(* ===== verification/Contracts.v ===== *)
(** * Service contracts

    What a far end promises to the SDK: a handler per method, at the path of the
    method, on the encodings of well-formed requests and responses.  The theorems on
    the SDK are proved against these interfaces; [reference_far_end] provides
    them for given handlers. *)

From Stdlib Require Import ZArith Lia.
From stdpp Require Import base list numbers option strings.
From S2P Require Import Prelude JsString JsNumber Json WireFormat ProtoRuntime Codec ReferenceRuntime Rpc.
From S2P Require Import CommonMessages CacheMessages MqMessages ConfigMessages Services Sdk.

(** ** Handlers *)

(** A service method: metadata and request to a failure or a response, and the new
    state of the far end. *)
Definition handler (W I O : Type) : Type :=
  list (jsstr * jsstr) -> I -> W -> (GrpcFailure + O) * W.

(** A message that fits a gRPC frame and whose fields hold values of their types *)
Definition sendable `{M : MessageType T} (m : T) : Prop := mt_wf m /\ blen (mt_encode m) < 2 ^ 31.

(** At [path], the far end does what [h] does. *)
Definition answers {W I O} {MI : MessageType I} {MO : MessageType O} (server : far_end W)
    (path : jsstr) (h : handler W I O) : Prop :=
  forall md (q : I) w, sendable q ->
    match h md q w with
    | (inr r, w') => sendable r /\ fe_unary server path md (mt_encode q) w = (inr (mt_encode r), w')
    | (inl f, w') => fe_unary server path md (mt_encode q) w = (inl f, w')
    end.

(** The cache service, and that a far end provides it at the paths of the
    protocol definition *)
Record CacheContract (W : Type) := {
  cc_set : handler W SetCacheRequest.t OperationResult.t;
  cc_get : handler W GetCacheRequest.t GetCacheResponse.t;
  cc_mGet : handler W MGetCacheRequest.t MGetCacheResponse.t;
  cc_delete : handler W DeleteCacheRequest.t OperationResult.t;
  cc_exists : handler W ExistsCacheRequest.t ExistsCacheResponse.t;
  cc_invalidateNamespace : handler W InvalidateNamespaceRequest.t OperationResult.t;
  cc_stats : handler W CacheStatsRequest.t CacheStatsResponse.t;
  cc_increment : handler W IncrementRequest.t IncrementResponse.t;
  cc_decrement : handler W DecrementRequest.t DecrementResponse.t;
  cc_setNX : handler W SetNXRequest.t SetNXResponse.t;
  cc_getSet : handler W GetSetRequest.t GetSetResponse.t;
  cc_append : handler W AppendRequest.t AppendResponse.t;
  cc_prepend : handler W PrependRequest.t PrependResponse.t
}.
Arguments cc_set {W} _.
Arguments cc_get {W} _.
Arguments cc_mGet {W} _.
Arguments cc_delete {W} _.
Arguments cc_exists {W} _.
Arguments cc_invalidateNamespace {W} _.
Arguments cc_stats {W} _.
Arguments cc_increment {W} _.
Arguments cc_decrement {W} _.
Arguments cc_setNX {W} _.
Arguments cc_getSet {W} _.
Arguments cc_append {W} _.
Arguments cc_prepend {W} _.

Class ServesCache {W} (server : far_end W) (c : CacheContract W) : Prop := {
  serves_cc_set : answers server (js "/pgapp.v1.CacheService/Set") (cc_set c);
  serves_cc_get : answers server (js "/pgapp.v1.CacheService/Get") (cc_get c);
  serves_cc_mGet : answers server (js "/pgapp.v1.CacheService/MGet") (cc_mGet c);
  serves_cc_delete : answers server (js "/pgapp.v1.CacheService/Delete") (cc_delete c);
  serves_cc_exists : answers server (js "/pgapp.v1.CacheService/Exists") (cc_exists c);
  serves_cc_invalidateNamespace : answers server (js "/pgapp.v1.CacheService/InvalidateNamespace") (cc_invalidateNamespace c);
  serves_cc_stats : answers server (js "/pgapp.v1.CacheService/Stats") (cc_stats c);
  serves_cc_increment : answers server (js "/pgapp.v1.CacheService/Increment") (cc_increment c);
  serves_cc_decrement : answers server (js "/pgapp.v1.CacheService/Decrement") (cc_decrement c);
  serves_cc_setNX : answers server (js "/pgapp.v1.CacheService/SetNX") (cc_setNX c);
  serves_cc_getSet : answers server (js "/pgapp.v1.CacheService/GetSet") (cc_getSet c);
  serves_cc_append : answers server (js "/pgapp.v1.CacheService/Append") (cc_append c);
  serves_cc_prepend : answers server (js "/pgapp.v1.CacheService/Prepend") (cc_prepend c)
}.
#[export] Hint Resolve serves_cc_set serves_cc_get serves_cc_mGet serves_cc_delete serves_cc_exists serves_cc_invalidateNamespace serves_cc_stats serves_cc_increment serves_cc_decrement serves_cc_setNX serves_cc_getSet serves_cc_append serves_cc_prepend : pgapp.

(** The queue service, and that a far end provides it at the paths of the
    protocol definition *)
Record MQContract (W : Type) := {
  qc_createQueue : handler W CreateQueueRequest.t OperationResult.t;
  qc_purgeQueue : handler W PurgeQueueRequest.t OperationResult.t;
  qc_dropQueue : handler W DropQueueRequest.t OperationResult.t;
  qc_send : handler W SendMessageRequest.t SendMessageResponse.t;
  qc_sendBatch : handler W SendBatchRequest.t SendBatchResponse.t;
  qc_read : handler W ReadMessagesRequest.t ReadMessagesResponse.t;
  qc_readWithPoll : handler W ReadWithPollRequest.t ReadMessagesResponse.t;
  qc_ack : handler W AckMessageRequest.t OperationResult.t;
  qc_archive : handler W ArchiveMessageRequest.t OperationResult.t;
  qc_setVisibilityTimeout : handler W SetVisibilityTimeoutRequest.t OperationResult.t;
  qc_metrics : handler W QueueMetricsRequest.t QueueMetricsResponse.t;
  qc_listDlqMessages : handler W ListDlqMessagesRequest.t ListDlqMessagesResponse.t;
  qc_getDlqMessage : handler W GetDlqMessageRequest.t DlqMessage.t;
  qc_reprocessDlqMessage : handler W ReprocessDlqMessageRequest.t OperationResult.t;
  qc_purgeDlq : handler W PurgeDlqRequest.t OperationResult.t
}.
Arguments qc_createQueue {W} _.
Arguments qc_purgeQueue {W} _.
Arguments qc_dropQueue {W} _.
Arguments qc_send {W} _.
Arguments qc_sendBatch {W} _.
Arguments qc_read {W} _.
Arguments qc_readWithPoll {W} _.
Arguments qc_ack {W} _.
Arguments qc_archive {W} _.
Arguments qc_setVisibilityTimeout {W} _.
Arguments qc_metrics {W} _.
Arguments qc_listDlqMessages {W} _.
Arguments qc_getDlqMessage {W} _.
Arguments qc_reprocessDlqMessage {W} _.
Arguments qc_purgeDlq {W} _.

Class ServesMQ {W} (server : far_end W) (c : MQContract W) : Prop := {
  serves_qc_createQueue : answers server (js "/pgapp.v1.MQService/CreateQueue") (qc_createQueue c);
  serves_qc_purgeQueue : answers server (js "/pgapp.v1.MQService/PurgeQueue") (qc_purgeQueue c);
  serves_qc_dropQueue : answers server (js "/pgapp.v1.MQService/DropQueue") (qc_dropQueue c);
  serves_qc_send : answers server (js "/pgapp.v1.MQService/Send") (qc_send c);
  serves_qc_sendBatch : answers server (js "/pgapp.v1.MQService/SendBatch") (qc_sendBatch c);
  serves_qc_read : answers server (js "/pgapp.v1.MQService/Read") (qc_read c);
  serves_qc_readWithPoll : answers server (js "/pgapp.v1.MQService/ReadWithPoll") (qc_readWithPoll c);
  serves_qc_ack : answers server (js "/pgapp.v1.MQService/Ack") (qc_ack c);
  serves_qc_archive : answers server (js "/pgapp.v1.MQService/Archive") (qc_archive c);
  serves_qc_setVisibilityTimeout : answers server (js "/pgapp.v1.MQService/SetVisibilityTimeout") (qc_setVisibilityTimeout c);
  serves_qc_metrics : answers server (js "/pgapp.v1.MQService/Metrics") (qc_metrics c);
  serves_qc_listDlqMessages : answers server (js "/pgapp.v1.MQService/ListDlqMessages") (qc_listDlqMessages c);
  serves_qc_getDlqMessage : answers server (js "/pgapp.v1.MQService/GetDlqMessage") (qc_getDlqMessage c);
  serves_qc_reprocessDlqMessage : answers server (js "/pgapp.v1.MQService/ReprocessDlqMessage") (qc_reprocessDlqMessage c);
  serves_qc_purgeDlq : answers server (js "/pgapp.v1.MQService/PurgeDlq") (qc_purgeDlq c)
}.
#[export] Hint Resolve serves_qc_createQueue serves_qc_purgeQueue serves_qc_dropQueue serves_qc_send serves_qc_sendBatch serves_qc_read serves_qc_readWithPoll serves_qc_ack serves_qc_archive serves_qc_setVisibilityTimeout serves_qc_metrics serves_qc_listDlqMessages serves_qc_getDlqMessage serves_qc_reprocessDlqMessage serves_qc_purgeDlq : pgapp.

(** The config service, and that a far end provides it at the paths of the
    protocol definition *)
Record ConfigContract (W : Type) := {
  gc_getRelease : handler W GetConfigReleaseRequest.t ConfigRelease.t;
  gc_watch : handler W WatchConfigRequest.t WatchConfigResponse.t
}.
Arguments gc_getRelease {W} _.
Arguments gc_watch {W} _.

Class ServesConfig {W} (server : far_end W) (c : ConfigContract W) : Prop := {
  serves_gc_getRelease : answers server (js "/pgapp.v1.ConfigService/GetRelease") (gc_getRelease c);
  serves_gc_watch : answers server (js "/pgapp.v1.ConfigService/Watch") (gc_watch c)
}.
#[export] Hint Resolve serves_gc_getRelease serves_gc_watch : pgapp.

(** The streaming method of the queue service *)
Definition stream_handler (W I O : Type) : Type :=
  list (jsstr * jsstr) -> I -> W -> (list O * option (option GrpcFailure)) * W.

Definition streams {W I O} {MI : MessageType I} {MO : MessageType O} (server : far_end W)
    (path : jsstr) (h : stream_handler W I O) : Prop :=
  forall md (q : I) w, sendable q ->
    let '((rs, end_), w') := h md q w in
    Forall sendable rs
    /\ fe_stream server path md (mt_encode q) w = ((map mt_encode rs, end_), w').

(** ** A call of the SDK against a handler *)

(** What the caller of an SDK method sees: the view [g] of the response, or a
    [PGAppError] with the message and the code of the failed call or with the
    message of the exception [g] raised. *)
Definition outcome {W O A} (g : O -> result A) (x : (GrpcFailure + O) * W) : result A * W :=
  match x with
  | (inr r, w) => (try_catch (g r) (fun e => Throw (PGAppError.rethrow e)), w)
  | (inl f, w) => (Throw (ThrownObject (PGAppError.new (gf_message f) (PString (gf_code f)))), w)
  end.

(** The metadata a client owes the service: its key and its secret, or nothing *)
Definition sent_metadata {W} {TR : RpcTransport W} (client : PGAppClient.t) : list (jsstr * jsstr) :=
  match PGAppClient.credentials client with
  | Some c => [(js "x-pgapp-key", cred_key c); (js "x-pgapp-secret", cred_secret c)]
  | None => []
  end.

(** Credentials gRPC admits and carries unchanged; none are. *)
Definition presentable (c : option Credentials) : bool :=
  match c with
  | Some c => legal_value (cred_key c) && legal_value (cred_secret c)
  | None => true
  end.

Lemma presentable_legal {W} {TR : RpcTransport W} (client : PGAppClient.t) :
  presentable (PGAppClient.credentials client) = true ->
  legal_metadata (meta (PGAppClient.rpcOptions client)) = true.
Proof.
  unfold PGAppClient.rpcOptions. destruct (PGAppClient.credentials client) as [c|]; [|done].
  cbn -[legal_key legal_value js]. intros [-> ->]%andb_true_iff. done.
Qed.

Section Calls.
Context {W : Type} {TR : RpcTransport W} {server : far_end W} {TL : TransportLaws TR server}.
Context {RT : BinaryRuntime} {L : RuntimeLaws RT}.

Lemma call_refines {I O A} `{LI : LawfulMessage I} `{LO : LawfulMessage O} (client : PGAppClient.t)
    (m : MethodInfo) path (h : handler W I O) (k : O -> remote W A) (g : O -> result A) (q : I) w :
  presentable (PGAppClient.credentials client) = true ->
  unary_typed I O m -> method_path m = path -> answers server path h -> sendable q ->
  (forall r w, k r w = (g r, w)) ->
  wrap (response ← stackIntercept_unary (PGAppClient.transport client) m
          (mergeOptions (PGAppClient.transport client) (PGAppClient.rpcOptions client)) q;
        k response) w
  = outcome g (h (sent_metadata client) q w).
Proof.
  intros Hcred Hm <- Hh [Hq Hlen] Hk. specialize (Hh (sent_metadata client) q w (conj Hq Hlen)).
  pose proof (presentable_legal client Hcred) as Hmd.
  rewrite law_mergeOptions. unfold wrap, mbind, remote_bind.
  destruct (h _ q w) as [[f|r] w'].
  - by rewrite (unary_fails _ _ _ _ f w w') by done.
  - destruct Hh as [[Hr Hrlen] Hs]. rewrite (unary_delivers _ _ _ _ r w w') by done.
    rewrite Hk. cbn. by destruct (g r).
Qed.

(** The same for a response that is viewed without failing *)
Lemma call_refines_ret {I O A} `{LI : LawfulMessage I} `{LO : LawfulMessage O} (client : PGAppClient.t)
    (m : MethodInfo) path (h : handler W I O) (g : O -> A) (q : I) w :
  presentable (PGAppClient.credentials client) = true ->
  unary_typed I O m -> method_path m = path -> answers server path h -> sendable q ->
  wrap (response ← stackIntercept_unary (PGAppClient.transport client) m
          (mergeOptions (PGAppClient.transport client) (PGAppClient.rpcOptions client)) q;
        mret (g response)) w
  = outcome (fun r => Ok (g r)) (h (sent_metadata client) q w).
Proof. intros. by apply (call_refines client m path h (fun r => mret (g r)) (fun r => Ok (g r))). Qed.
End Calls.

(** ** A far end for given handlers *)
Section Reference.
Context {W : Type}.

Definition unimplemented : GrpcFailure := mkFailure (js "UNIMPLEMENTED") (js "unknown method").
Definition undecodable : GrpcFailure := mkFailure (js "INTERNAL") (js "request cannot be decoded").

Definition route : Type := jsstr * (list (jsstr * jsstr) -> bytes -> W -> (GrpcFailure + bytes) * W).

Definition route_for {I O} {MI : MessageType I} {MO : MessageType O} (path : jsstr)
    (h : handler W I O) : route :=
  (path, fun md bs w =>
     match fromBinary (RT := reference_runtime) bs with
     | Ok q => match h md q w with
               | (inr r, w') => (inr (mt_encode r), w')
               | (inl f, w') => (inl f, w')
               end
     | _ => (inl undecodable, w)
     end).

Fixpoint dispatch (routes : list route) (path : jsstr) (md : list (jsstr * jsstr)) (bs : bytes) (w : W)
    : (GrpcFailure + bytes) * W :=
  match routes with
  | [] => (inl unimplemented, w)
  | (p, f) :: routes => if bool_decide (path = p) then f md bs w else dispatch routes path md bs w
  end.

Definition reference_far_end (routes : list route)
    (stream : jsstr -> list (jsstr * jsstr) -> bytes -> W -> (list bytes * option (option GrpcFailure)) * W)
    : far_end W := mkFarEnd W (dispatch routes) stream.

Lemma dispatch_answers {I O} `{LI : LawfulMessage I} `{LO : LawfulMessage O} routes stream path
    (h : handler W I O) :
  (forall md bs w, dispatch routes path md bs w = snd (route_for path h) md bs w) ->
  (forall md q w r w', h md q w = (inr r, w') -> sendable r) ->
  answers (reference_far_end routes stream) path h.
Proof.
  intros Hd Hr md q w [Hq Hlen]. cbn [fe_unary reference_far_end]. rewrite Hd. cbn [snd route_for].
  rewrite (fromBinary_encode (L := reference_laws) q Hq Hlen).
  destruct (h md q w) as [[f|r] w'] eqn:E; [done|]. split; [by eapply Hr|done].
Qed.
End Reference.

**Directions:** From the line that has "serves_qc_createQueue : answers" through the line that has "serves_qc_dropQueue : answers", copy every line exactly as it appears above, and leave out all others.

**Reply:**
  serves_qc_createQueue : answers server (js "/pgapp.v1.MQService/CreateQueue") (qc_createQueue c);
  serves_qc_purgeQueue : answers server (js "/pgapp.v1.MQService/PurgeQueue") (qc_purgeQueue c);
  serves_qc_dropQueue : answers server (js "/pgapp.v1.MQService/DropQueue") (qc_dropQueue c);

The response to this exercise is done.